Jain Canadians number 8,275, composing of Canada's population. Adherents of Jainism first settled in Canada in small numbers in the late 19th century. The number of Jains in Canada later increased, leading to the establishment of Jain temples in Canada. The type of Jainism in Canada later exhibited several differences from Jainism in India.

==History==
The number of Jains in Canada greatly increased in the 1970s due to the liberalization of Canada's immigration laws. This has allowed for a community of Jain immigrants to become established in Canada, where they have formed a unique spiritual and cultural identity. Most Canadian Jains now live in Ontario, particularly Toronto.

==First temple==
The first Jain society in the Toronto area was formed in 1974. At that time, there were approximately 150 Jain families in the region. A Jain religious centre was first officially established in Toronto in 1988 when the Jain society purchased a Church building and converted it into a temple. The temple served both the Śvetāmbara and Digambar communities, whose theology and religious practice differs in some aspects.

Jain Temple at Scarborough, Toronto is the largest Jain temple. There are almost 165 Jain Temples across Canada.
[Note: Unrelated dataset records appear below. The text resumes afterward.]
(** ** [check_func_arg] *)

(** The bytes in front of a size argument: all of them for the largest size, and
    that none may be passed for the size 0.  Raw mode is off for a variable
    size. *)
Definition check_mem_size_arg (regno : Z) (t : bpf_arg_type) (m : bpf_call_arg_meta) : verifier bpf_call_arg_meta :=
  reg ← reg_of regno;
  let zero_size_allowed := bool_decide (t = ARG_CONST_SIZE_OR_ZERO) in
  let m := set_msize_max_value m (umax_value reg) in
  let raw := tnum_is_const (var_off reg) && raw_mode m in
  if smin_value reg <? 0 then fail (- EACCES)
  else
    a ← (if umin_value reg =? 0 then check_helper_mem_access (regno - 1) 0 zero_size_allowed raw else mret None);
    let m := record_access m a in
    if umax_value reg >=? BPF_MAX_VAR_SIZ then fail (- EACCES)
    else
      a ← check_helper_mem_access (regno - 1) (umax_value reg) zero_size_allowed raw;
      _ ← mark_chain_precision regno;
      mret (record_access m a).

Definition check_arg_by_type (func_id regno : Z) (t : bpf_arg_type) (m : bpf_call_arg_meta) : verifier bpf_call_arg_meta :=
  env ← get;
  let reg := get_reg env regno in
  let map := map_of env (meta_map_ptr m) in
  let map_value raw :=
    if meta_map_ptr m =? 0 then fail (- EACCES)
    else
      let m := set_raw_mode m raw in
      a ← check_helper_mem_access regno (s32 (value_size map)) false raw;
      mret (record_access m a) in
  let int_ptr size :=
    a ← check_helper_mem_access regno size false (raw_mode m);
    _ ← check_ptr_alignment reg 0 size true;
    mret (record_access m a) in
  match t with
  | ARG_CONST_MAP_PTR => mret (set_meta_map_ptr m (raw reg))
  | ARG_PTR_TO_MAP_KEY =>
    if meta_map_ptr m =? 0 then fail (- EACCES)
    else _ ← check_helper_mem_access regno (s32 (key_size map)) false false; mret m
  | ARG_PTR_TO_MAP_VALUE => map_value false
  | ARG_PTR_TO_MAP_VALUE_OR_NULL => if register_is_null reg then mret m else map_value false
  | ARG_PTR_TO_UNINIT_MAP_VALUE => map_value true
  | ARG_PTR_TO_PERCPU_BTF_ID => if btf_id reg =? 0 then fail (- EACCES) else mret (set_meta_ret_btf_id m (btf_id reg))
  | ARG_PTR_TO_SPIN_LOCK =>
    if (func_id =? BPF_FUNC_spin_lock) || (func_id =? BPF_FUNC_spin_unlock) then
      err ← catch (process_spin_lock regno (func_id =? BPF_FUNC_spin_lock));
      if negb (err =? 0) then fail (- EACCES) else mret m
    else fail (- EFAULT)
  | ARG_PTR_TO_MEM | ARG_PTR_TO_MEM_OR_NULL => mret (set_raw_mode m false)
  | ARG_PTR_TO_UNINIT_MEM => mret (set_raw_mode m true)
  | ARG_CONST_SIZE | ARG_CONST_SIZE_OR_ZERO => check_mem_size_arg regno t m
  | ARG_CONST_ALLOC_SIZE_OR_ZERO =>
    if negb (tnum_is_const (var_off reg)) then fail (- EACCES) else mret (set_meta_mem_size m (s32 (value (var_off reg))))
  | ARG_PTR_TO_INT => int_ptr 4
  | ARG_PTR_TO_LONG => int_ptr 8
  | _ => mret m
  end.

(** An argument that is neither unused nor arbitrary. *)
Definition check_typed_arg (ops : helper_ops) (func_id regno : Z) (t : bpf_arg_type) (arg_id : option Z) (m : bpf_call_arg_meta) : verifier bpf_call_arg_meta :=
  reg ← reg_of regno;
  pkt ← (if type_is_pkt_pointer (type_ reg) then may_access_direct_pkt_data (Some (meta_pkt_access m)) BPF_READ else mret true);
  if negb pkt then fail (- EACCES)
  else
    t ← match t with
        | ARG_PTR_TO_MAP_VALUE | ARG_PTR_TO_UNINIT_MAP_VALUE | ARG_PTR_TO_MAP_VALUE_OR_NULL => resolve_map_arg_type m t
        | _ => mret t
        end;
    _ ← (if register_is_null reg && arg_type_may_be_null t then mret ()
         else
           _ ← check_reg_type ops regno t arg_id;
           when (type_eqb (type_ reg) PTR_TO_CTX) (check_ctx_reg reg));
    if negb (ref_obj_id reg =? 0) && negb (meta_ref_obj_id m =? 0) then fail (- EFAULT)
    else check_arg_by_type func_id regno t (if negb (ref_obj_id reg =? 0) then set_meta_ref_obj_id m (s32 (ref_obj_id reg)) else m).

Definition check_func_arg (ops : helper_ops) (fn : bpf_func_proto) (func_id : Z) (m : bpf_call_arg_meta) (arg : nat) : verifier bpf_call_arg_meta :=
  let regno := 1 + Z.of_nat arg in
  let t := arg_type fn !!! arg in
  if bool_decide (t = ARG_DONTCARE) then mret m
  else
    _ ← check_reg_arg regno SRC_OP;
    if bool_decide (t = ARG_ANYTHING) then
      ptr ← is_pointer_value regno;
      if (ptr : bool) then fail (- EACCES) else mret m
    else check_typed_arg ops func_id regno t (arg_btf_id fn !!! arg) m.

Fixpoint check_func_args (ops : helper_ops) (fn : bpf_func_proto) (func_id : Z) (args : list nat) (m : bpf_call_arg_meta) : verifier bpf_call_arg_meta :=
  match args with
  | [] => mret m
  | arg :: args => m ← check_func_arg ops fn func_id m arg; check_func_args ops fn func_id args m
  end.

(** ** Prototypes that make sense *)

Definition count_args (p : bpf_arg_type -> bool) (fn : bpf_func_proto) : nat := length (filter (fun t => p t = true) (arg_type fn)).

Definition check_raw_mode_ok (fn : bpf_func_proto) : bool := (count_args (fun t => bool_decide (t = ARG_PTR_TO_UNINIT_MEM)) fn <=? 1)%nat.

Definition check_args_pair_invalid (arg_curr arg_next : bpf_arg_type) : bool :=
  (arg_type_is_mem_ptr arg_curr && negb (arg_type_is_mem_size arg_next)) || (negb (arg_type_is_mem_ptr arg_curr) && arg_type_is_mem_size arg_next).

Definition check_arg_pair_ok (fn : bpf_func_proto) : bool :=
  let arg := fun i => arg_type fn !!! i in
  negb (arg_type_is_mem_size (arg 0%nat) || arg_type_is_mem_ptr (arg 4%nat) ||
    check_args_pair_invalid (arg 0%nat) (arg 1%nat) || check_args_pair_invalid (arg 1%nat) (arg 2%nat) ||
    check_args_pair_invalid (arg 2%nat) (arg 3%nat) || check_args_pair_invalid (arg 3%nat) (arg 4%nat)).

Definition is_release_function (func_id : Z) : bool :=
  existsb (Z.eqb func_id) [BPF_FUNC_sk_release; BPF_FUNC_ringbuf_submit; BPF_FUNC_ringbuf_discard].

Definition may_be_acquire_function (func_id : Z) : bool :=
  existsb (Z.eqb func_id) [BPF_FUNC_sk_lookup_tcp; BPF_FUNC_sk_lookup_udp; BPF_FUNC_skc_lookup_tcp; BPF_FUNC_map_lookup_elem; BPF_FUNC_ringbuf_reserve].

Definition is_acquire_function (func_id map_type : Z) : bool :=
  existsb (Z.eqb func_id) [BPF_FUNC_sk_lookup_tcp; BPF_FUNC_sk_lookup_udp; BPF_FUNC_skc_lookup_tcp; BPF_FUNC_ringbuf_reserve] ||
  (func_id =? BPF_FUNC_map_lookup_elem) && ((map_type =? BPF_MAP_TYPE_SOCKMAP) || (map_type =? BPF_MAP_TYPE_SOCKHASH)).

Definition is_ptr_cast_function (func_id : Z) : bool :=
  existsb (Z.eqb func_id) [BPF_FUNC_tcp_sock; BPF_FUNC_sk_fullsock; BPF_FUNC_skc_to_tcp_sock; BPF_FUNC_skc_to_tcp6_sock; BPF_FUNC_skc_to_udp6_sock;
    BPF_FUNC_skc_to_tcp_timewait_sock; BPF_FUNC_skc_to_tcp_request_sock].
==Themes in Canadian Jainism==
Canadian Jainism differs from Jainism in India in part due to the lack of Jain ascetics. In India, ascetics often provide more guidance on Jainism and correct way of practice.This difference has led to less opportunities for Canadian Jains to learn from the directly from ascetics. However, Jains in Canada try their best to learn through other sources and keep themselves knowledgeable. Canadian Jains respect all religions but maintain their principles and identity as Jains. Jains have supported and served together with many other communities especially Hindus in various community projects.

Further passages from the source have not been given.